L’obscurité, la subtilité et le raffinement, tels sont les défauts de la nouvelle école ; elle les rachète amplement par la force, la profondeur, la noblesse de la pensée. On doit lui savoir gré d’avoir restitué à la philosophie un caractère hautement scientifique, et de n’avoir pas reculé devant les questions difficiles. Elle doit seulement ne pas avoir trop peur des idées simples, et ne pas se laisser aller au plaisir trop facile de retourner les idées reçues. La profondeur est une belle chose ; mais il y a quelquefois tel degré de profondeur où l’on ne sait plus ce qu’on dit. On pourra chicaner sur l’orthodoxie de telle ou telle formule ; mais ce qu’on ne contestera pas, c’est l’élévation morale et religieuse des trois philosophes dont nous avons exposé les idées. Ce qu’on peut leur reprocher au point de vue philosophique, c’est d’avoir trop sacrifié à la synthèse, et de mettre un peu tout dans tout. Il y a deux problèmes en philosophie : distinguer et unir. L’ancien spiritualisme distinguait trop, et négligeait le lien continu des choses ; le nouveau spiritualisme confond trop peut-être, et laisse échapper les différences et les oppositions. C’est le propre de la critique de toujours contredire, et de vous demander précisément ce que vous ne faites pas. Séparez-vous les choses, je vous demande de les réunir ; les unissez-vous, je vous demande de les séparer. S’il en était autrement, c’est que la philosophie aurait dit son dernier mot. Hélas ! nous n’en sommes pas là.


PAUL JANET.

  1. Voyez par exemple en Allemagne, le pamphlet sanglant de Schopenhauer sur la philosophie d’université (Über die Universitäts-Philosophie).
  2. Voyez la Revue du 1er novembre 1840.
  3. Dans cet ordre d’idées, nous devons signaler le remarquable ouvrage la Science et la nature, dans lequel l’auteur, M. Magy, l’un des élèves d’Émile Saisset, a développé avec une rare originalité le point de vue du dynamisme. Ce travail à lui seul mériterait un examen spécial. Nous ne l’avons pas compris ici dans notre étude, parce qu’il n’appartient par aucun côté ni par aucun lien au groupe que nous voulions faire connaître.

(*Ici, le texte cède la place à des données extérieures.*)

Lemma wraps_id w x : 0 < w -> in_s w x -> wraps w x = x.
Proof.
  unfold in_s, wraps. intros Hw Hx. pose proof (pow2_split w Hw).
  rewrite Z.mod_small; lia.
Qed.

(** A signed reinterpretation of an unsigned word and back is the identity. *)
Lemma wraps_wrapu w x : 0 < w -> wraps w (wrapu w x) = wraps w x.
Proof. intros. unfold wraps, wrapu. by rewrite Zplus_mod_idemp_l. Qed.

Lemma wrapu_wraps w x : 0 < w -> wrapu w (wraps w x) = wrapu w x.
Proof.
  intros. unfold wraps, wrapu. rewrite Zminus_mod_idemp_l. f_equal. lia.
Qed.

#[export] Hint Resolve wrapu_range wraps_range : carillon.

(** ** Bytes and big-endian integers (encoding/binary) *)
Definition is_byte (b : Z) : Prop := 0 <= b < 256.

Definition be_decode (l : list Z) : Z :=
  fold_left (fun acc b => acc * 256 + b) l 0.

Fixpoint be_encode (n : nat) (v : Z) : list Z :=
  match n with
  | O => []
  | S n' => be_encode n' (v / 256) ++ [v mod 256]
  end.

(** [b[i:j]] for in-range bounds. *)
Definition slice {A} (i j : nat) (b : list A) : list A := take (j - i) (drop i b).

Lemma length_be_encode n v : length (be_encode n v) = n.
Proof.
  revert v. induction n as [|n IH]; intros v; simpl; [done|].
  rewrite length_app, IH. simpl. lia.
Qed.

Lemma be_encode_bytes n v : Forall is_byte (be_encode n v).
Proof.
  revert v. induction n as [|n IH]; intros v; simpl; [constructor|].
  apply Forall_app. split; [apply IH|]. constructor; [|constructor].
  unfold is_byte. apply Z.mod_pos_bound. lia.
Qed.

Lemma be_decode_app l b : be_decode (l ++ [b]) = be_decode l * 256 + b.
Proof. unfold be_decode. by rewrite fold_left_app. Qed.

Lemma be_decode_encode n v : be_decode (be_encode n v) = v mod 256 ^ Z.of_nat n.
Proof.
  revert v. induction n as [|n IH]; intros v.
  - simpl. by rewrite Z.mod_1_r.
  - simpl be_encode. rewrite be_decode_app, IH.
    rewrite Nat2Z.inj_succ, Z.pow_succ_r by lia.
    rewrite Z.rem_mul_r by lia. lia.
Qed.
(** Decode is sound.  On any datagram it accepts, the version is 1 to 4,
    the packet re-encodes to the first 48 bytes, every field is in range, the
    reported MAC offset lies between the header and the end of the datagram,
    and the MAC (if any) is exactly what follows that offset: a key id and a
    digest of 0 (crypto-NAK, key id 0), 16 or 20 bytes. *)
Theorem decode_sound b p mac off :
  Forall is_byte b -> Decode b = Ok (p, mac, off) ->
  1 <= pVersion p <= 4 /\ packet_ok p /\ Marshal p = take HeaderSize b /\
  (HeaderSize <= off <= length b)%nat /\
  match mac with
  | None => off = length b
  | Some m => drop off b = be_encode 4 (KeyID m) ++ Digest m /\
      (length (Digest m) = 0%nat /\ KeyID m = 0 \/ length (Digest m) = 16%nat \/ length (Digest m) = 20%nat)
  end.
Proof. apply Decode_accepts. Qed.

Lemma decode_sound_witness :
  let b := [35] ++ replicate 47 1 in
  Forall is_byte b /\ exists p, Decode b = Ok (p, None, 48%nat) /\ Marshal p = take 48 b.
Proof.
  intros b. assert (Hb : Forall is_byte b).
  { apply Forall_app. split; [|apply Forall_replicate]; repeat constructor; unfold is_byte; lia. }
  split; [exact Hb|]. exists (decode_header b).
  assert (E : Decode b = Ok (decode_header b, None, 48%nat)) by reflexivity.
  split; [exact E|]. apply (decode_sound b _ _ _ Hb E).
Defined.

(** The extension-field walk terminates.  For every datagram the loop of
    [Decode] reaches an answer within one iteration per byte: the model's fuel
    is never exhausted, so [Decode] is total. *)
Theorem decode_terminates b :
  exists r, skip_extensions (length b) b HeaderSize = Some r.
Proof.
  destruct (skip_extensions_total (length b) b HeaderSize ltac:(lia)) as (r & Hr & _). eauto.
Qed.
(* ===== verification/System.v ===== *)
(** * internal/discipline/system.go: the synchronization state machine

    [Sys] is the daemon's discipline state: the registered sources, the loop
    and the published system variables.  [reselect] is the heart of it: every
    measurement, tick and lifecycle event ends there.  A nil dereference or an
    index out of range is [None]. *)

From stdpp Require Import base list strings numbers gmap.
From Stdlib Require Import Lia ZArith.
From S2P Require Import Prelude Float64 GoTime NtpTime Measurement Select Loop.

Local Open Scope Z_scope.

Record Config : Type := mkConfig {
  cfgLoop : LoopConfig;
  MinSurvivors : Z;
  HoldoverMax : f64;
  SettleUpdates : Z;
  cfgLocalRefIDs : RefIDs
}.

#[export] Instance Config_eta : Eta Config := fun c =>
  mkConfig (cfgLoop c) (MinSurvivors c) (HoldoverMax c) (SettleUpdates c) (cfgLocalRefIDs c).

Record Result : Type := mkResult {
  r_Actions : list Action;
  r_Events : list Event
}.

Record SourceStatus : Type := mkSourceStatus {
  ss_Name : string;
  ss_Status : SelectStatus;
  ss_Prefer : bool;
  ss_NoSelect : bool;
  ss_Reach : Z;
  ss_Poll : Z;
  ss_Offset : f64;
  ss_Delay : f64;
  ss_Dispersion : f64;
  ss_Jitter : f64;
  ss_Distance : f64;
  ss_Stratum : Z;
  ss_RefID : RefID;
  ss_Leap : Z;
  ss_Updated : f64;
  ss_DisagreesWith : string;
  ss_Disagreement : f64
}.

Record SysStatus : Type := mkSysStatus {
  st_State : State;
  st_Stratum : Z;
  st_RefID : RefID;
  st_Leap : Z;
  st_RootDelay : f64;
  st_RootDisp : f64;
  st_Offset : f64;
  st_Frequency : f64;
  st_FreqKnown : bool;
  st_Jitter : f64;
  st_Pending : f64;
  st_SystemSource : string;
  st_PreferLost : bool;
  st_PPSQualified : bool;
  st_LastUpdate : f64;
  st_Updates : Z;
  st_Steps : Z;
  st_Sources : list SourceStatus
}.

#[export] Instance SysStatus_eta : Eta SysStatus := fun s =>
  mkSysStatus (st_State s) (st_Stratum s) (st_RefID s) (st_Leap s) (st_RootDelay s) (st_RootDisp s)
    (st_Offset s) (st_Frequency s) (st_FreqKnown s) (st_Jitter s) (st_Pending s) (st_SystemSource s)
    (st_PreferLost s) (st_PPSQualified s) (st_LastUpdate s) (st_Updates s) (st_Steps s) (st_Sources s).

Record Sys : Type := mkSys {
  cfg : Config;
  sources : gmap string SourceState;
  order : list string;
  loop : Loop;
  state : State;
  y_sinceStep : Z;
  postStepUpdates : Z;
  resyncing : bool;
  everSynced : bool;
  rootDispAt : f64;
  unsyncedReason : RefID;
  sel : Selection;
  sysName : string;
  y_lastUpdate : f64;
  haveUpdate : bool;
  y_offset : f64;
  rootDelay : f64;
  rootDisp : f64;
  stratum : Z;
  refID : RefID;
  leap : Z;
  holdoverSince : f64;
  preferLost : bool
}.

#[export] Instance Sys_eta : Eta Sys := fun s =>
  mkSys (cfg s) (sources s) (order s) (loop s) (state s) (y_sinceStep s) (postStepUpdates s)
    (resyncing s) (everSynced s) (rootDispAt s) (unsyncedReason s) (sel s) (sysName s)
    (y_lastUpdate s) (haveUpdate s) (y_offset s) (rootDelay s) (rootDisp s) (stratum s) (refID s)
    (leap s) (holdoverSince s) (preferLost s).

(** [New]. *)
Definition New (c : Config) (freq : f64) (freqKnown : bool) : Sys :=
  let c := if MinSurvivors c <? 1 then c <| MinSurvivors := 1 |> else c in
  let c := if SettleUpdates c <? 1 then c <| SettleUpdates := 1 |> else c in
  {| cfg := c; sources := ∅; order := []; loop := NewLoop (cfgLoop c) freq freqKnown;
     state := StateUnsynced; y_sinceStep := 0; postStepUpdates := 0; resyncing := false;
     everSynced := false; rootDispAt := fzero; unsyncedReason := KissINIT; sel := zeroSelection;
     sysName := ""%string; y_lastUpdate := fzero; haveUpdate := false; y_offset := fzero;
     rootDelay := fzero; rootDisp := fzero; stratum := 16; refID := KissINIT; leap := LeapUnsync;
     holdoverSince := fzero; preferLost := false |}.

(** [AddSource]. *)
Definition AddSource (s : Sys) (name : string) (o : Options) : Sys :=
  let s := match sources s !! name with Some _ => s | None => s <| order := order s ++ [name] |> end in
  s <| sources := <[name := newSource name o]> (sources s) |>.

(** [all]: the pointers in registration order, here the sources themselves;
    [None] when a name of [order] has no source. *)
Definition all (s : Sys) : option (list SourceState) := mapM (fun n => sources s !! n) (order s).

(** The sources written back under the pointers [all] returned. *)
Definition put_all (s : Sys) (st : store) : Sys :=
  s <| sources := list_to_map (zip (order s) st) ∪ sources s |>.

(** [==] on states. *)
Definition state_eqb (x y : State) : bool :=
  match x, y with
  | StateUnsynced, StateUnsynced | StateSettling, StateSettling
  | StateSynced, StateSynced | StateHoldover, StateHoldover => true
  | _, _ => false
  end.

(** [setState]. *)
Definition setState (s : Sys) (to : State) (res : Result) : Sys * Result :=
  if state_eqb (state s) to then (s, res)
  else
    let from := state s in
    let s := if state_eqb to StateSynced then s <| everSynced := true |> else s in
    (s <| state := to |>,
     mkResult (r_Actions res) (r_Events res ++ [mkEvent EventStateChange ""%string fzero from to])).

(** [settleDone]. *)
Definition settleDone (s : Sys) (offset : f64) : bool :=
  if postStepUpdates s <? 1 then false
  else if y_sinceStep s <? SettleUpdates (cfg s) then false
  else negb (stepAllowed (loop s)) || fle (fabs offset) (StepThreshold (cfgLoop (cfg s))).

(** [mayStep], with the system source and the survivors of the selection. *)
Definition mayStep (s : Sys) (system : SourceState) (survivors : list SourceState) : bool :=
  if Steps (loop s) =? 0 then true
  else if 2 <=? sinceStep system then true
  else 2 <=? Z.of_nat (length (filter (fun x => 1 <= sinceStep x) survivors)).

(** The events of a source whose status went from [was] to the one it has. *)
Definition status_events (was : SelectStatus) (s : SourceState) : list Event :=
  let now_is := Status s in
  (if bool_decide (now_is = StatusFalseticker) && negb (bool_decide (was = StatusFalseticker))
   then [value_event EventFalseticker (Name s) (Offset s)] else []) ++
  (if bool_decide (was = StatusFalseticker) && negb (bool_decide (now_is = StatusFalseticker))
      && negb (bool_decide (now_is = StatusUnreachable))
   then [value_event EventTruechimer (Name s) (Offset s)] else []) ++
  (if PPS (Opts s) then
     if bool_decide (now_is = StatusUnqualified) && negb (bool_decide (was = StatusUnqualified))
     then [source_event EventPPSUnqualified (Name s)]
     else if bool_decide (was = StatusUnqualified) && negb (bool_decide (now_is = StatusUnqualified))
             && negb (bool_decide (now_is = StatusUnreachable)) && negb (bool_decide (now_is = StatusInvalid))
             && negb (bool_decide (now_is = StatusFalseticker))
     then [source_event EventPPSQualified (Name s)] else []
   else []).
(* ===== verification/LeapTable.v ===== *)
(** * internal/leap/leap.go and object.go: the leap-second table

    [Parse] reads leap-seconds.list, [Indicator], [Crossed] and [Next] query
    it, and [CheckUpdate] decides whether a new table may replace the old. *)

From stdpp Require Import base list numbers.
From Stdlib Require Import Lia ZArith.
From S2P Require Import Prelude Float64 GoTime GoDate GoStrings NtpTime Sha256.

Local Open Scope Z_scope.

Definition ntpUnixEpoch : Z := 2208988800.

Record Transition : Type := mkTransition { tr_At : time; tr_Leap : Z }.

#[export] Instance Transition_eq_dec : EqDecision Transition.
Proof. solve_decision. Defined.

Record Table : Type := mkTable {
  Expiry : time;
  t_Updated : time;
  Transitions : list Transition;
  Baseline : time;
  t_Offset : Z
}.

#[export] Instance Table_eta : Eta Table := fun t =>
  mkTable (Expiry t) (t_Updated t) (Transitions t) (Baseline t) (t_Offset t).

Definition zeroTable : Table := mkTable zeroTime zeroTime [] zeroTime 0.

(** 9999-12-31T23:59:59Z in seconds since 1900. *)
Definition maxDate : Z := 255611289599.

(** [Date]: [None] is an error. *)
Definition Date (seconds : Z) : option time :=
  if (seconds =? 0) || (maxDate <? seconds) then None
  else Some (unixTime (seconds - ntpUnixEpoch) 0).

Definition dateSeconds (t : time) : Z := u64 (Unix t + ntpUnixEpoch).

Definition parseNTPSeconds (raw : str) : option time :=
  seconds ← ParseUint 64 raw; Date seconds.

Record leap_record : Type := mkLeapRecord { r_at : time; r_offset : Z; r_line : Z }.

Inductive ParseError : Type :=
| ErrStampMalformed (line : Z)
| ErrStamp (line : Z)
| ErrDuplicateExpiry (line : Z)
| ErrDuplicateUpdate (line : Z)
| ErrRecordMalformed (line : Z)
| ErrRecordFields (line : Z)
| ErrRecordTime (line : Z)
| ErrOffset (line : Z)
| ErrNotMidnight (line : Z)
| ErrReadTable
| ErrNoExpiry
| ErrTooFew
| ErrExpiryFinal
| ErrExpiryUpdate
| ErrNotIncreasing (line : Z)
| ErrDelta (line delta : Z).

(** "#@", "#$" and "#". *)
Definition hash_at : str := [35; 64].
Definition hash_dollar : str := [35; 36].
Definition hash : str := [35].

Definition leap_midnight (at_ : time) : bool :=
  (HourOf at_ =? 0) && (MinuteOf at_ =? 0) && (SecondOf at_ =? 0) && (Day at_ =? 1)
  && ((Month at_ =? 1) || (Month at_ =? 7)).

(** The "#@" and "#$" lines. *)
Definition parse_stamp (table : Table) (lineNo : Z) (line : str) : result ParseError Table :=
  match Fields line with
  | [f0; f1] =>
      if negb (bool_decide (f0 = hash_at) || bool_decide (f0 = hash_dollar)) then Err (ErrStampMalformed lineNo)
      else
        match parseNTPSeconds f1 with
        | None => Err (ErrStamp lineNo)
        | Some stamp =>
            if bool_decide (f0 = hash_at) then
              if negb (IsZero (Expiry table)) then Err (ErrDuplicateExpiry lineNo)
              else Ok (table <| Expiry := stamp |>)
            else if negb (IsZero (t_Updated table)) then Err (ErrDuplicateUpdate lineNo)
            else Ok (table <| t_Updated := stamp |>)
        end
  | _ => Err (ErrStampMalformed lineNo)
  end.

(** A data record. *)
Definition parse_record (lineNo : Z) (line : str) : result ParseError leap_record :=
  match Fields line with
  | f0 :: f1 :: rest =>
      if match rest with f2 :: _ => negb (HasPrefix f2 hash) | [] => false end
      then Err (ErrRecordFields lineNo)
      else
        match parseNTPSeconds f0 with
        | None => Err (ErrRecordTime lineNo)
        | Some at_ =>
            match Atoi f1 with
            | None => Err (ErrOffset lineNo)
            | Some offset =>
                if (offset <? 1) || (255 <? offset) then Err (ErrOffset lineNo)
                else if negb (leap_midnight at_) then Err (ErrNotMidnight lineNo)
                else Ok (mkLeapRecord at_ offset lineNo)
            end
        end
  | _ => Err (ErrRecordMalformed lineNo)
  end.

(** The loop over the lines. *)
Fixpoint parse_table_lines (table : Table) (records : list leap_record) (lineNo : Z) (lines : list str)
  : result ParseError (Table * list leap_record) :=
  match lines with
  | [] => Ok (table, records)
  | raw :: rest =>
      let line := TrimSpace raw in
      match line with
      | [] => parse_table_lines table records (lineNo + 1) rest
      | _ =>
          if HasPrefix line hash_at || HasPrefix line hash_dollar then
            try table' <- parse_stamp table lineNo line; parse_table_lines table' records (lineNo + 1) rest
          else if HasPrefix line hash then parse_table_lines table records (lineNo + 1) rest
          else
            try r <- parse_record lineNo line;
            parse_table_lines table (records ++ [r]) (lineNo + 1) rest
      end
  end.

  4. Voyez la Revue du 15 juin 1868.
  5. Il semble que l’auteur entre ici dans un cercle vicieux flagrant, car après avoir dit qu’il faut expliquer l’objet par le sujet, la nature par la pensée, c’est au contraire ici dans la nature, c’est-à-dire dans l’objet, qu’il cherche l’explication de la pensée. Ce cercle vicieux n’est qu’apparent, car il est évident qu’il n’est question ici que d’un univers idéal, qui n’existe qu’en tant qu’il est pensé. On saisit ici l’une des causes de l’obscurité de notre auteur. Il ne fait aucun effort pour prévenir les confusions qui peuvent se faire dans l’esprit du lecteur. C’est à vous de le suivre, si vous pouvez.
  6. Voyez la Revue du 15 mai 1868.
  7. Voyez la Revue du 1er août dernier.